(Beginning of Data provided)

Lemma read_ids_wp A K l found ids s (Q : list Z -> tstate -> Prop) :
  g_max_items <= 100000 -> rows_ok A K (t_rows s) ->
  (forall r, r ∈ l -> exists w d o, K r = Some (KL w d o)) -> Forall is_item ids -> (length ids + found <= 300)%nat ->
  (forall ids' s', same s s' -> Forall is_item ids' -> (length ids' <= length ids + found)%nat -> Q ids' s') ->
  wp granted (read_ids granted l found ids) Q s.
Proof using Type.
  intros Hmax. revert found ids s. induction l as [|r l IH]; intros found ids s HR Hl Hids Hlen HQ.
  { destruct found; cbn [read_ids]; apply wp_ret, HQ; (done || lia). }
  destruct found as [|found]; cbn [read_ids]; [apply wp_ret, HQ; (done || lia)|].
  wp_step. wp_step. wp_step. rewrite c_assert_true by (apply Nat.ltb_lt; lia). eapply wp_get; [done|].
  wp_step. wp_step. wp_step. cbn [t_rows].
  assert (is_item (t_rows s r OL_I_ID)) as Hi.
  { destruct (Hl r ltac:(by left)) as (w & d & o & Hr). pose proof (HR r) as Hrow. by rewrite Hr in Hrow. }
  rewrite c_assert_true by (unfold is_item in Hi; rewrite andb_true_iff, Z.ltb_lt, Z.leb_le; lia).
  eapply wp_get; [done|]. apply IH; cbn [t_rows]; [done| |apply Forall_app; split; [done|by apply Forall_singleton]| |].
  - intros r' ?. apply Hl. by right.
  - rewrite length_app. cbn. lia.
  - rewrite length_app. cbn [length]. intros ids' s' (? & ? & ?) Hids' ?. apply HQ; [done|done|lia].
Qed.

Lemma recent_ids_wp ix q A K n o ids s (Q : list Z -> tstate -> Prop) :
  g_max_items <= 100000 -> ix_orders ix A K -> is_wh (w_id q) -> is_dist (d_id q) ->
  rows_ok A K (t_rows s) -> Forall is_item ids -> (length ids + n * 15 <= 300)%nat ->
  1 <= o -> o + Z.of_nat n <= a_next A (w_id q) (d_id q) -> a_next A (w_id q) (d_id q) < 2 ^ 62 ->
  (forall ids' s', same s s' -> Forall is_item ids' -> Q ids' s') ->
  wp granted (recent_ids granted ix q n o ids) Q s.
Proof using Type.
  intros Hmax O Hw Hd. revert o ids s. induction n as [|n IH]; intros o ids s HR Hids Hlen Ho Hon Hn HQ; cbn [recent_ids].
  { by apply wp_ret, HQ. }
  rewrite u64_small by (unfold is_u64; lia).
  pose proof (lines_of _ _ _ _ _ o O Hw Hd ltac:(lia) Hn) as Hne.
  destruct (or_line _ _ _ O (w_id q) (d_id q) o Hw Hd ltac:(lia)) as (Hk & _ & _). unfold index_items in *.
  fold (dp_of (w_id q) (d_id q)) in *.
  destruct (ix I_ORDERLINE (dp_of (w_id q) (d_id q), orderlineKey (w_id q) (d_id q) o)) as [|r l]; [done|].
  wp_step. eapply read_ids_wp; [done|exact HR| |done|lia|].
  { intros r' [i Hi]%list_elem_of_lookup. destruct (Forall2_lookup_l _ _ _ _ _ Hk Hi) as (k & Hk' & HK).
    apply lookup_replicate in Hk' as [-> _]. eauto. }
  intros ids' s' Hs Hids' Hlen'. apply IH; [by rewrite (proj1 Hs)|done|lia..|]. intros ids'' s'' Hs' ?.
  apply HQ; [by eapply same_state_trans|done].
Qed.

Lemma count_low_wp ix K q l prev result s (Q : Z -> tstate -> Prop) :
  ix_static item_part ix K -> is_wh (w_id q) -> Forall is_item l ->
  (forall n s', same s s' -> Q n s') -> wp granted (count_low granted ix q l prev result) Q s.
Proof using tok.
  intros I Hw Hl. revert prev result s. induction Hl as [|i l Hi Hl IH]; intros prev result s HQ; cbn [count_low].
  { by apply wp_ret, HQ. }
  case_match; [by apply IH|]. wp_step. wp_step. wp_step.
  destruct (st_stock _ _ _ I (w_id q) i Hw Hi) as (r & Hr & _). eapply wp_index_read; [exact Hr|].
  repeat wp_step. apply IH. intros n s' (? & ? & ?). by apply HQ.
Qed.

Lemma stock_level_wp ix q A K s :
  g_max_items <= 100000 -> ix_static item_part ix K -> ix_orders ix A K -> rows_ok A K (t_rows s) ->
  20 < a_next A (w_id q) (d_id q) < 2 ^ 62 -> query_ok q -> q_type q = TPCC_STOCK_LEVEL ->
  wp granted (stock_level granted ix q) (fun _ s' => same s s') s.
Proof using tok.
  intros Hmax I O HR Hnext [Hw Hq] Ht. rewrite Ht in Hq. destruct Hq as (Hd & _). unfold stock_level.
  wp_step. wp_step. wp_step. eapply read_dist_wp; [done..|]. intros r Hr. do 4 wp_step. cbn [t_rows].
  pose proof (HR r) as Hrow. rewrite Hr in Hrow. destruct Hrow as [_ ->]. wp_step.
  eapply recent_ids_wp; [done|done|done|done|exact HR|done|cbn; lia..|]. intros ids s' Hs Hids.
  eapply count_low_wp; [done|done| |].
  - by rewrite merge_sort_Permutation.
  - intros n s'' (? & ? & ?). destruct Hs as (? & ? & ?). cbn in *. split_and!; congruence.
Qed.
(** ** Delivery *)

Context (TPCC_SMALL : bool) (MAX : nat).

Lemma deliver_lines_wp q A K l sum s (Q : Z -> tstate -> Prop) :
  rows_ok A K (t_rows s) -> (forall r, r ∈ l -> exists w d o, K r = Some (KL w d o)) ->
  (forall v rows acc, rows_ok A K rows -> Q v (mkT rows acc (t_next s) (t_buf s))) ->
  wp granted (deliver_lines TPCC_SMALL granted q l sum) Q s.
Proof using Type.
  revert sum s. induction l as [|r l IH]; intros sum s HR Hl HQ; cbn [deliver_lines].
  { destruct s. by apply wp_ret, HQ. }
  wp_step. wp_step. wp_step.
  match goal with |- wp _ _ ?Q _ => set (QQ := Q) end.
  assert (forall v rows acc, rows_ok A K rows -> QQ v (mkT rows acc (t_next s) (t_buf s))) as Hrest.
  { intros v rows acc HR'. apply IH; [done| |done]. intros r' ?. apply Hl. by right. }
  destruct TPCC_SMALL; wp_step; [by apply Hrest|]. destruct (Hl r ltac:(by left)) as (w & d & o & Hr).
  eapply wp_set_free; [exact HR|by rewrite Hr|]. intros rows HR'. wp_step. by apply Hrest.
Qed.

(End of Data provided)

◆ **How to complete this task**: Repeat the entries above verbatim, but only from the line that has "intros Hmax O" down to the line that has "eapply recent_ids_wp; [done|done|done|done|exact", inclusive.

◆ **Exercise response**:
  intros Hmax O Hw Hd. revert o ids s. induction n as [|n IH]; intros o ids s HR Hids Hlen Ho Hon Hn HQ; cbn [recent_ids].
  { by apply wp_ret, HQ. }
  rewrite u64_small by (unfold is_u64; lia).
  pose proof (lines_of _ _ _ _ _ o O Hw Hd ltac:(lia) Hn) as Hne.
  destruct (or_line _ _ _ O (w_id q) (d_id q) o Hw Hd ltac:(lia)) as (Hk & _ & _). unfold index_items in *.
  fold (dp_of (w_id q) (d_id q)) in *.
  destruct (ix I_ORDERLINE (dp_of (w_id q) (d_id q), orderlineKey (w_id q) (d_id q) o)) as [|r l]; [done|].
  wp_step. eapply read_ids_wp; [done|exact HR| |done|lia|].
  { intros r' [i Hi]%list_elem_of_lookup. destruct (Forall2_lookup_l _ _ _ _ _ Hk Hi) as (k & Hk' & HK).
    apply lookup_replicate in Hk' as [-> _]. eauto. }
  intros ids' s' Hs Hids' Hlen'. apply IH; [by rewrite (proj1 Hs)|done|lia..|]. intros ids'' s'' Hs' ?.
  apply HQ; [by eapply same_state_trans|done].
Qed.

Lemma count_low_wp ix K q l prev result s (Q : Z -> tstate -> Prop) :
  ix_static item_part ix K -> is_wh (w_id q) -> Forall is_item l ->
  (forall n s', same s s' -> Q n s') -> wp granted (count_low granted ix q l prev result) Q s.
Proof using tok.
  intros I Hw Hl. revert prev result s. induction Hl as [|i l Hi Hl IH]; intros prev result s HQ; cbn [count_low].
  { by apply wp_ret, HQ. }
  case_match; [by apply IH|]. wp_step. wp_step. wp_step.
  destruct (st_stock _ _ _ I (w_id q) i Hw Hi) as (r & Hr & _). eapply wp_index_read; [exact Hr|].
  repeat wp_step. apply IH. intros n s' (? & ? & ?). by apply HQ.
Qed.

Lemma stock_level_wp ix q A K s :
  g_max_items <= 100000 -> ix_static item_part ix K -> ix_orders ix A K -> rows_ok A K (t_rows s) ->
  20 < a_next A (w_id q) (d_id q) < 2 ^ 62 -> query_ok q -> q_type q = TPCC_STOCK_LEVEL ->
  wp granted (stock_level granted ix q) (fun _ s' => same s s') s.
Proof using tok.
  intros Hmax I O HR Hnext [Hw Hq] Ht. rewrite Ht in Hq. destruct Hq as (Hd & _). unfold stock_level.
  wp_step. wp_step. wp_step. eapply read_dist_wp; [done..|]. intros r Hr. do 4 wp_step. cbn [t_rows].
  pose proof (HR r) as Hrow. rewrite Hr in Hrow. destruct Hrow as [_ ->]. wp_step.
  eapply recent_ids_wp; [done|done|done|done|exact HR|done|cbn; lia..|]. intros ids s' Hs Hids.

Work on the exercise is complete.